Anyway, I’ve been thinking a lot about Autonomous Vehicle Technology (AVT) lately.
So here’s Stephenson on the graphical user interface, or GUI—all the graphics and images and icons that mask the zeroes and ones that comprise the code running the machine:
The introduction of the Mac triggered a sort of holy war in the computer world. Were GUIs a brilliant design innovation that made computers more human-centered and therefore accessible to the masses, leading us toward an unprecedented revolution in human society, or an insulting bit of audiovisual gimcrackery dreamed up by flaky Bay Area hacker types that stripped computers of their power and flexibility and turned the noble and serious work of computing into a childish video game?
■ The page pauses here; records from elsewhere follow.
(** * Stiebel Eltron ISG component: register-map decoding

    A shallow embedding of [custom_components/stiebel_eltron_isg/__init__.py]:
    the Modbus register reads of [StiebelEltronModbusDataCoordinator], the
    pymodbus payload decoder they drive, the schema-driven parser and the
    per-poll assembly of the result dictionary, followed by the properties
    of the register-map specification that were checked against them. *)

From Stdlib Require Import ZArith Lia Bool PrimFloat Uint63.
From stdpp Require Import base gmap strings list.

Set Warnings "-inexact-float,-register-all,-clear-no-such-hyp".
Open Scope Z_scope.

(** ** Python values, exceptions and results *)

(** The values that end up in a result dictionary: [None], booleans,
    integers, floats (IEEE binary64, as CPython's [float]) and lists. *)
Inductive value : Type :=
  | VNone
  | VBool (b : bool)
  | VInt (z : Z)
  | VFloat (f : float)
  | VList (l : list value).

(** A [Dict] with string keys. *)
Abbreviation Dict := (gmap string value).

(** The exceptions the module can raise. [struct_error] is [struct.error],
    raised by [struct.pack]/[struct.unpack] inside pymodbus. *)
Inductive exn : Type :=
  | ValueError (msg : string)
  | AttributeError (attr : string)
  | UnboundLocalError (var : string)
  | KeyError (key : string)
  | IndexError
  | TypeError
  | struct_error
  | UpdateFailed (cause : exn).

Inductive outcome (A : Type) : Type :=
  | Ok (a : A)
  | Raise (e : exn).
Arguments Ok {A} a.
Arguments Raise {A} e.

Definition is_Ok {A} (r : outcome A) : bool :=
  match r with Ok _ => true | Raise _ => false end.

(** ** A state-and-exception monad

    A computation over a mutable state [S] either returns or raises; the
    state it leaves behind is kept in both cases, as a Python object keeps
    the mutations made before an exception. *)
Definition St (S A : Type) : Type := S -> S * outcome A.

Definition ret {S A} (a : A) : St S A := fun s => (s, Ok a).
Definition raise {S A} (e : exn) : St S A := fun s => (s, Raise e).
Definition bind {S A B} (m : St S A) (k : A -> St S B) : St S B :=
  fun s =>
    match m s with
    | (s', Ok a) => k a s'
    | (s', Raise e) => (s', Raise e)
    end.
Definition lift {S A} (r : outcome A) : St S A := fun s => (s, r).

Notation "x <- m ;; k" := (bind m (fun x => k))
  (at level 100, m at next level, right associativity).
Notation "m ;; k" := (bind m (fun _ => k))
  (at level 100, right associativity).

(** ** The pymodbus payload decoder

    [BinaryPayloadDecoder] holds the payload bytes and a byte pointer.
    [fromRegisters] packs every register with [pack('!H', x)]; the decode
    methods advance the pointer first and then unpack the slice
    [payload[pointer - 2 : pointer]] in big-endian order. *)
Record BinaryPayloadDecoder : Type := {
  _payload : list Z;
  _pointer : nat
}.

(** [struct.pack('!H', x)]: two big-endian bytes, [struct.error] outside
    the range of an unsigned 16-bit integer. *)
Definition pack_H (x : Z) : outcome (list Z) :=
  if (0 <=? x) && (x <=? 65535) then Ok [x / 256; x mod 256]
  else Raise struct_error.

Fixpoint pack_registers (registers : list Z) : outcome (list Z) :=
  match registers with
  | [] => Ok []
  | x :: rest =>
      match pack_H x with
      | Raise e => Raise e
      | Ok b =>
          match pack_registers rest with
          | Raise e => Raise e
          | Ok bs => Ok (b ++ bs)
          end
      end
  end.

Definition fromRegisters (registers : list Z) : outcome BinaryPayloadDecoder :=
  match pack_registers registers with
  | Ok payload => Ok {| _payload := payload; _pointer := 0 |}
  | Raise e => Raise e
  end.

(** Python's [l[i:j]] for in-range, non-negative [i] and [j]. *)
Definition slice (l : list Z) (i j : nat) : list Z := firstn (j - i) (skipn i l).

(** [struct.unpack('>H', handle)[0]] and [struct.unpack('>h', handle)[0]]. *)
Definition unpack_H (handle : list Z) : outcome Z :=
  match handle with
  | [hi; lo] => Ok (hi * 256 + lo)
  | _ => Raise struct_error
  end.

Definition unpack_h (handle : list Z) : outcome Z :=
  match handle with
  | [hi; lo] =>
      let u := hi * 256 + lo in
      Ok (if u <? 32768 then u else u - 65536)
  | _ => Raise struct_error
  end.

Definition advance (n : nat) (d : BinaryPayloadDecoder) : BinaryPayloadDecoder :=
  {| _payload := _payload d; _pointer := (_pointer d + n)%nat |}.

Definition decode_16bit_uint : St BinaryPayloadDecoder Z :=
  fun d =>
    let d' := advance 2 d in
    (d', unpack_H (slice (_payload d') (_pointer d' - 2) (_pointer d'))).

Definition decode_16bit_int : St BinaryPayloadDecoder Z :=
  fun d =>
    let d' := advance 2 d in
    (d', unpack_h (slice (_payload d') (_pointer d' - 2) (_pointer d'))).

Definition skip_bytes (nbytes : nat) : St BinaryPayloadDecoder unit :=
  fun d => (advance nbytes d, Ok tt).

(** ** Module-level constants and [get_isg_scaled_value] *)

Definition ISG_TYPE_2 : Z := 2.    (* 16bit signed,   scale 0.1 *)
Definition ISG_TYPE_6 : Z := 6.    (* 16bit unsigned, scale 1 *)
Definition ISG_TYPE_7 : Z := 7.    (* 16bit signed,   scale 0.01 *)
Definition ISG_TYPE_8 : Z := 8.    (* 8bit  unsigned, scale 1 *)
Definition ISG_TYPE_C : Z := 128.  (* composite value: multiple values as list *)

(** The conversion of a Python [int] to a [float], as the mixed product
    [temp * 0.1] performs it. It is exact on the integers met here, which
    stay far below 2^53. *)
Definition float_of_Z (z : Z) : float :=
  match z with
  | Z0 => PrimFloat.zero
  | Zpos _ => PrimFloat.of_uint63 (Uint63.of_Z z)
  | Zneg p => PrimFloat.opp (PrimFloat.of_uint63 (Uint63.of_Z (Zpos p)))
  end.

Definition get_isg_scaled_value (temp : Z) : value :=
  if negb (temp =? -32768) then VFloat (PrimFloat.mul (float_of_Z temp) 0.1%float)
  else VNone.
With apologies to Stephenson, here’s my automotive analog:
The introduction of autonomous vehicles triggered a sort of holy war in the automotive world. Was autonomous driving a brilliant design innovation that made vehicles more practical and therefore safer for the masses, leading us toward an unprecedented revolution in human mobility, or an insulting bit of drive-by-wire gimcrackery dreamed up by ambitious Bay Area corporations and embraced by Detroit, et al, that stripped automobiles of the power of human-machine interface and turned the noble and serious work of driving into a childish video game—sans joystick?
I had never before thought of the increasing digitization of the automobile/driver interface as a GUI, but it pretty much is. Although there is an irreducible number of mechanical interfaces required to move a mass of metal, plastic, rubber, and glass down the road, there is no longer any such restriction in the cockpit. With an autonomous vehicle, no mechanical interface is required to start and control the vehicle, other than perhaps Butt in Seat (AKA BIS).
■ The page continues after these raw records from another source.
(** The member holds the replacement, and the original is what
    [get_original_attribute] returns for the default id. *)
Definition installed (h : heap) (r : ref) (ob : object) (e : member_patch) : Prop :=
  Monkey.get_attribute h (VRef r) (mp_name e) = Ok (mp_obj e) ∧
  Monkey.get_original_attribute h (VRef r) (mp_name e) "default"
    = Ok (read_back ob r (mp_original e)).

(** The primitives of the object model are unfolded by hand in proofs. *)
Global Arguments object_getattribute : simpl never.
Global Arguments type_getattribute : simpl never.
Global Arguments getattr : simpl never.
Global Arguments getattr_default : simpl never.
Global Arguments setattr : simpl never.
Global Arguments delattr : simpl never.
Global Arguments descr_get : simpl never.
Global Arguments has_kind : simpl never.
Global Arguments Monkey.get_attribute : simpl never.
Global Arguments Monkey.create_patches_member : simpl never.
Global Arguments Monkey.create_patches_loop : simpl never.
Global Arguments Monkey._get_members : simpl never.
Global Arguments Monkey.get_decorator_data : simpl never.
Global Arguments Monkey._get_base : simpl never.

(* ===================================================================== *)
(** ** Dictionaries and marker names                                      *)
(* ===================================================================== *)

Section dict_facts.
  Implicit Types (d : dict) (k : string) (v : value).

Lemma dict_get_set_eq d k v : dict_get (dict_set d k v) k = Some v.
  Proof.
    induction d as [|[k' v'] d IH]; simpl.
    - by rewrite decide_True.
    - destruct (decide (k' = k)) as [->|Hne]; simpl.
      + by rewrite decide_True.
      + by rewrite decide_False.
  Qed.

Lemma dict_get_set_ne d k k' v :
    k ≠ k' → dict_get (dict_set d k v) k' = dict_get d k'.
  Proof.
    intros Hne. induction d as [|[k0 v0] d IH]; simpl.
    - by rewrite decide_False.
    - destruct (decide (k0 = k)) as [->|Hne0]; simpl.
      + by rewrite !decide_False.
      + by rewrite IH.
  Qed.

Lemma dict_get_del_eq d k : dict_get (dict_del d k) k = None.
  Proof.
    induction d as [|[k' v'] d IH]; simpl; [done|].
    destruct (decide (k' = k)) as [->|Hne]; simpl; [done|].
    by rewrite decide_False.
  Qed.

Lemma dict_get_del_ne d k k' :
    k ≠ k' → dict_get (dict_del d k) k' = dict_get d k'.
  Proof.
    intros Hne. induction d as [|[k0 v0] d IH]; simpl; [done|].
    destruct (decide (k0 = k)) as [->|Hne0]; simpl.
    - by rewrite decide_False.
    - by rewrite IH.
  Qed.
End dict_facts.

Section marker_names.
  Import Monkey.

Lemma string_length_app (s t : string) :
    String.length (s +:+ t) = String.length s + String.length t.
  Proof. induction s as [|c s IH]; simpl; [done|]. by rewrite IH. Qed.

Lemma created_ne_name n : _CREATED n ≠ n.
  Proof.
    intros H. apply (f_equal String.length) in H.
    unfold _CREATED in H. rewrite string_length_app in H. simpl in H. lia.
  Qed.

Lemma ids_ne_name n : _ORIGINAL_IDS n ≠ n.
  Proof.
    intros H. apply (f_equal String.length) in H.
    unfold _ORIGINAL_IDS in H. rewrite string_length_app in H. simpl in H. lia.
  Qed.

Lemma item_ne_name n i : _ORIGINAL_ITEM n i ≠ n.
  Proof.
    intros H. apply (f_equal String.length) in H.
    unfold _ORIGINAL_ITEM in H. rewrite !string_length_app in H. simpl in H. lia.
  Qed.

  (** Two marker names of different families differ in their fixed prefix. *)
Local Ltac differ_in_prefix :=
    let H := fresh in intros H; injection H; intros; discriminate.

Lemma created_ne_ids n : _CREATED n ≠ _ORIGINAL_IDS n.
  Proof. unfold _CREATED, _ORIGINAL_IDS. differ_in_prefix. Qed.

Lemma created_ne_item n i : _CREATED n ≠ _ORIGINAL_ITEM n i.
  Proof. unfold _CREATED, _ORIGINAL_ITEM. differ_in_prefix. Qed.

Lemma ids_ne_item n i : _ORIGINAL_IDS n ≠ _ORIGINAL_ITEM n i.
  Proof. unfold _ORIGINAL_IDS, _ORIGINAL_ITEM. differ_in_prefix. Qed.

Lemma item_inj n i j : _ORIGINAL_ITEM n i = _ORIGINAL_ITEM n j → i = j.
  Proof.
    unfold _ORIGINAL_ITEM. intros H.
    do 3 apply (inj (String.app _)) in H.
    by apply (inj pretty) in H.
  Qed.

Lemma item_ne n i j : i ≠ j → _ORIGINAL_ITEM n i ≠ _ORIGINAL_ITEM n j.
  Proof. intros Hne H. by apply Hne, (item_inj n). Qed.
End marker_names.

Create HintDb names.
Global Hint Resolve created_ne_name ids_ne_name item_ne_name created_ne_ids
  created_ne_item ids_ne_item item_ne : names.

(* ===================================================================== *)
(** ** Reads depend on one name only                                      *)
(* ===================================================================== *)

Section same_at.
  Import Monkey.
  Implicit Types (h : heap) (n : string) (o v : value).

Global Instance static_eq_equiv : Equivalence static_eq.
  Proof.
    split.
    - by intros o.
    - intros o o' (?&?&?&?). by repeat split.
    - intros o1 o2 o3 (?&?&?&?) (?&?&?&?). repeat split; congruence.
  Qed.

Global Instance same_shape_equiv : Equivalence same_shape.
  Proof.
    split.
    - intros h c. by destruct (h !! c); constructor.
    - intros h h' H c. specialize (H c). by destruct H; constructor.
    - intros h1 h2 h3 H12 H23 c. specialize (H12 c). specialize (H23 c).
      destruct H12; inversion H23; simplify_eq; constructor. by etrans.
  Qed.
BIS was the same AVT once enjoyed by drunks in Ye Olden Days (YOD), when Old Dobbin waiting patiently outside the tavern could be relied upon to know the way home no matter what state his owner was in.
In YOD horse/rider interface code, the program might read:
Butt in Saddle Home Dobbin! Run End
In the 21st century however, the fact that your ride has a brain (virtual or actual) won’t get your DUI charges dropped. I recently saw a news item about a guy in Louisiana who got pulled over and ticketed for riding his horse under the influence (would that be an RUI?). (For some reason this reminds me of when my horse-avoiding husband—auto journalist Tony Swan—said to a horse-owning friend, “I refuse to drive anything with its own brain,” to which our friend said “Have I got the horse for you!”)
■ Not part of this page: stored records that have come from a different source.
(** X10. [postLoad] leaves every table as it is and changes the client in one way
    only: a registered [setlang] command that is disabled is enabled when
    more than one language is known and [setlang] is not among the disabled
    base commands. It never disables the command. *)
Theorem postLoad_spec (i : Lang) (names : gset string) :
  langNames (Some i) = Ok names →
  ∃ client,
    postLoad (Some i) = Ok (Some (set_client i client))
    ∧ disableBase client = disableBase (_client i)
    ∧ (1 < size names → "setlang" ∉ disableBase (_client i) →
       setlang_disabled (_client i) = Some true →
       setlang_disabled client = Some false)
    ∧ (size names ≤ 1 ∨ "setlang" ∈ disableBase (_client i)
       ∨ setlang_disabled (_client i) ≠ Some true →
       client = _client i).
Proof. exact (postLoad_cases i names). Qed.

Lemma postLoad_spec_witness :
  ∃ client,
    postLoad (Some (set_client
                      (set_langs empty_instance
                         {[ "en_us" := {| name := "en_us"; strings := ∅ |};
                            "fr" := {| name := "fr"; strings := ∅ |} ]})
                      {| disableBase := []; setlang_disabled := Some true |}))
    = Ok (Some (set_client
                  (set_langs empty_instance
                     {[ "en_us" := {| name := "en_us"; strings := ∅ |};
                        "fr" := {| name := "fr"; strings := ∅ |} ]})
                  client))
    ∧ setlang_disabled client = Some false.
Proof.
  destruct (postLoad_spec
              (set_client
                 (set_langs empty_instance
                    {[ "en_us" := {| name := "en_us"; strings := ∅ |};
                       "fr" := {| name := "fr"; strings := ∅ |} ]})
                 {| disableBase := []; setlang_disabled := Some true |})
              {[ "en_us"; "fr" ]})
    as (client & H1 & _ & H2 & _); [vm_compute; reflexivity|].
  exists client. split; [exact H1|].
  apply H2; [vm_compute; lia | | reflexivity].
  simpl. by intros ?%elem_of_nil.
Defined.

(** ** What a load of strings leaves alone *)

Section Frame.
Variable fs : FileSystem.
Variable parseFile : string → string → result Language.

(** One file changes the entry of its language at most, and removes none;
    also when it ends with an exception. *)
Lemma load_file_frame n store f :
  (∀ L, L ≠ n → (load_file fs parseFile n store f).1 !! L = store !! L)
  ∧ (∀ L, is_Some (store !! L) →
          is_Some ((load_file fs parseFile n store f).1 !! L)).
Proof.
  unfold load_file. destruct (negb _); [done|].
  destruct (text_of fs f) as [text|e]; [|done].
  destruct (parseFile n text) as [fragment|e]; [|done].
  cbn [fst]. split.
  - intros L HL. destruct (store !! n); by rewrite lookup_insert_ne.
  - intros L HL. destruct (decide (n = L)) as [->|Hne].
    + destruct (store !! L); rewrite lookup_insert_eq; eauto.
    + destruct (store !! n); by rewrite lookup_insert_ne.
Qed.

Lemma load_files_frame n store files :
  (∀ L, L ≠ n → (load_files fs parseFile n store files).1 !! L = store !! L)
  ∧ (∀ L, is_Some (store !! L) →
          is_Some ((load_files fs parseFile n store files).1 !! L)).
Proof.
  revert store. induction files as [|f files IH]; intros store; [done|].
  cbn [load_files].
  destruct (load_file_frame n store f) as [H1 H2].
  destruct (load_file fs parseFile n store f) as [store1 [e|]]; [done|].
  destruct (IH store1) as [H3 H4]. cbn [fst] in H1, H2. split.
  - intros L HL. by rewrite H3, H1.
  - intros L HL. by apply H4, H2.
Qed.

Lemma load_languages_frame store G :
  (∀ L, L ∉ G.*1 → (load_languages fs parseFile store G).1 !! L = store !! L)
  ∧ (∀ L, is_Some (store !! L) →
          is_Some ((load_languages fs parseFile store G).1 !! L)).
Proof.
  revert store. induction G as [|[n files] G IH]; intros store; [done|].
  cbn [load_languages]. rewrite fmap_cons. cbn [fst].
  destruct (load_files_frame n store files) as [H1 H2].
  destruct (load_files fs parseFile n store files) as [store1 [e|]].
  - cbn [fst] in *. split; [|done].
    intros L [HL _]%not_elem_of_cons. by apply H1.
  - destruct (IH store1) as [H3 H4]. cbn [fst] in H1, H2. split.
    + intros L [HL HG]%not_elem_of_cons. by rewrite H3, H1.
    + intros L HL. by apply H4, H2.
Qed.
So after all this appropriation and misapplication of Neal Stephenson’s genius, this is the only semi-profound thing I came up with: did it ever occur to you that the abbreviation for “Neal Town Stephenson’s Books” is NTSB, AKA the National Transportation Safety Board? No, I’ll bet it did not.
(A belated postscript: Someone asked me to help decipher the title of this post, and when I revisited it I realized I’d forgotten what HGH stood for and it took me 10 minutes to find it in the text! So here it is: Neal Town Stephenson plus Graphical User Interface equals Human Growth Hormone plus Autonomous Vehicle Technology equals Ye Olden Days plus Butt in Seat.)